## Work required
From the entries below, please output exactly the lines starting at the one containing "is written. *)" and ending at the one containing "keyLoop (length data)", both included.

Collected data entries
--------------------
(** * useWebmToGif: frame sampling, alpha keying and GIF submission

    A shallow embedding of the conversion hook (`useWebmToGif`): the
    per-pixel alpha keying loop of `extractFrames`, and the asynchronous
    `convert` / `extractFrames` / `cancel` functions as a machine that is
    resumed by the browser events the source awaits.

    Number model.  A JavaScript `number` that the hook computes with
    (`fps`, `quality`, `transparentThreshold`, `duration`, progress values)
    is an exact rational of [Q]; `Math.floor` and `Math.round` are the exact
    floor and round-half-up.  Counters, pixel channels and sizes are
    integers.  Rounding of IEEE doubles, NaN and the infinities are outside
    the model. *)

From Stdlib Require Import ZArith QArith Qround Qminmax Lqa Lia String Sorted.
From stdpp Require Import base tactics option list strings pretty.

Local Open Scope Z_scope.

(** ** JavaScript arithmetic used by the hook *)

Module JS.

Definition Math_floor (x : Q) : Z := Qfloor x.

(** `Math.round`: nearest integer, halves towards plus infinity. *)
Definition Math_round (x : Q) : Z := Qfloor (x + (1 # 2))%Q.

Definition Math_max (x y : Q) : Q := Qmax x y.
Definition Math_min (x y : Q) : Q := Qmin x y.

(** `a < b` on numbers. *)
Definition lt (a b : Q) : bool := negb (Qle_bool b a).

End JS.

(** ** Alpha keying (the inner loop of `extractFrames`) *)

Definition TRANSPARENT_COLOR : Z := 0x00FF00.

(** The three bytes the loop writes: `(TRANSPARENT_COLOR >> 16) & 0xFF`,
    `(TRANSPARENT_COLOR >> 8) & 0xFF` and `TRANSPARENT_COLOR & 0xFF`. *)
Definition keyR : Z := Z.land (Z.shiftr TRANSPARENT_COLOR 16) 0xFF.
Definition keyG : Z := Z.land (Z.shiftr TRANSPARENT_COLOR 8) 0xFF.
Definition keyB : Z := Z.land TRANSPARENT_COLOR 0xFF.

(** The colour key as an RGB triple. *)
Definition ColorKey : Z * Z * Z := (keyR, keyG, keyB).

(** One iteration of `for (let j = 0; j < data.length; j += 4)`.
    `data[j + 3]` past the end of the array is `undefined`, and
    `undefined < threshold` is false: nothing is written. *)
Definition keyPixel (transparentThreshold : Q) (data : list Z) (j : nat)
  : list Z :=
  match data !! (j + 3)%nat with
  | Some alpha =>
      if JS.lt (inject_Z alpha) transparentThreshold then
        <[(j + 3)%nat := 255]>
          (<[(j + 2)%nat := keyB]>
             (<[(j + 1)%nat := keyG]>
                (<[j := keyR]> data)))
      else data
  | None => data
  end.

(** The loop itself; [fuel] bounds the number of iterations. *)
Fixpoint keyLoop (fuel : nat) (transparentThreshold : Q) (data : list Z)
  (j : nat) : list Z :=
  match fuel with
  | O => data
  | S fuel' =>
      if (j <? length data)%nat
      then keyLoop fuel' transparentThreshold
             (keyPixel transparentThreshold data j) (j + 4)
      else data
  end.

(** The whole pass over one `ImageData.data`; the loop runs at most
    [length data] times, since `j` grows by four. *)
Definition alphaKey (transparentThreshold : Q) (data : list Z) : list Z :=
  keyLoop (length data) transparentThreshold data 0.

(** Pixel view of a flat RGBA array: pixel [k] is `data[4k .. 4k+3]`. *)
Definition pixelAt (data : list Z) (k : nat) : option (Z * Z * Z * Z) :=
  r ← data !! (4 * k)%nat;
  g ← data !! (4 * k + 1)%nat;
  b ← data !! (4 * k + 2)%nat;
  a ← data !! (4 * k + 3)%nat;
  Some (r, g, b, a).

Definition rgbOf (p : Z * Z * Z * Z) : Z * Z * Z :=
  let '(r, g, b, _) := p in (r, g, b).

Definition alphaOf (p : Z * Z * Z * Z) : Z :=
  let '(_, _, _, a) := p in a.

(** What one pass does to a single pixel. *)
Definition keyed (transparentThreshold : Q) (p : Z * Z * Z * Z)
  : Z * Z * Z * Z :=
  if JS.lt (inject_Z (alphaOf p)) transparentThreshold
  then (keyR, keyG, keyB, 255)
  else p.

(** The same pass, read four channels at a time. *)
Fixpoint keyChunks (transparentThreshold : Q) (data : list Z) : list Z :=
  match data with
  | r :: g :: b :: a :: rest =>
      (if JS.lt (inject_Z a) transparentThreshold
       then [keyR; keyG; keyB; 255]
       else [r; g; b; a]) ++ keyChunks transparentThreshold rest
  | _ => data
  end.

(** ** Data model of the hook *)

Record ConversionOptions := {
  fps : Q;
  quality : Q;
  width : option Z;
  height : option Z;
  transparentThreshold : Q;
}.

Inductive Stage := idle | extracting | encoding | complete | error.

Record ConversionProgress := {
  stage : Stage;
  progress : Q;
  framesExtracted : Z;
  totalFrames : Z;
  message : string;
}.

Record ImageData := {
  data : list Z;
  imageWidth : Z;
  imageHeight : Z;
}.

Definition Blob := list Z.

(** The encoder object (`new GIF({...})` of gif.js) as far as the hook
    drives it: its constructor options, the frames handed to `addFrame`
    with their frame options, and whether `render()` is in progress. *)
Record FrameOptions := {
  copy : bool;
  delay : Z;
  dispose : Z;
}.

Record GIF := {
  workers : Z;
  gifQuality : Q;
  gifWidth : Z;
  gifHeight : Z;
  workerScript : string;
  transparent : Z;
  gifFrames : list (ImageData * FrameOptions);
  running : bool;
}.

Definition addFrame (gif : GIF) (frame : ImageData) (o : FrameOptions) : GIF :=
  {| workers := workers gif; gifQuality := gifQuality gif;
     gifWidth := gifWidth gif; gifHeight := gifHeight gif;
     workerScript := workerScript gif; transparent := transparent gif;
     gifFrames := gifFrames gif ++ [(frame, o)]; running := running gif |}.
--------------------
## Expected output
    `undefined < threshold` is false: nothing is written. *)
Definition keyPixel (transparentThreshold : Q) (data : list Z) (j : nat)
  : list Z :=
  match data !! (j + 3)%nat with
  | Some alpha =>
      if JS.lt (inject_Z alpha) transparentThreshold then
        <[(j + 3)%nat := 255]>
          (<[(j + 2)%nat := keyB]>
             (<[(j + 1)%nat := keyG]>
                (<[j := keyR]> data)))
      else data
  | None => data
  end.

(** The loop itself; [fuel] bounds the number of iterations. *)
Fixpoint keyLoop (fuel : nat) (transparentThreshold : Q) (data : list Z)
  (j : nat) : list Z :=
  match fuel with
  | O => data
  | S fuel' =>
      if (j <? length data)%nat
      then keyLoop fuel' transparentThreshold
             (keyPixel transparentThreshold data j) (j + 4)
      else data
  end.

(** The whole pass over one `ImageData.data`; the loop runs at most
    [length data] times, since `j` grows by four. *)
Definition alphaKey (transparentThreshold : Q) (data : list Z) : list Z :=
  keyLoop (length data) transparentThreshold data 0.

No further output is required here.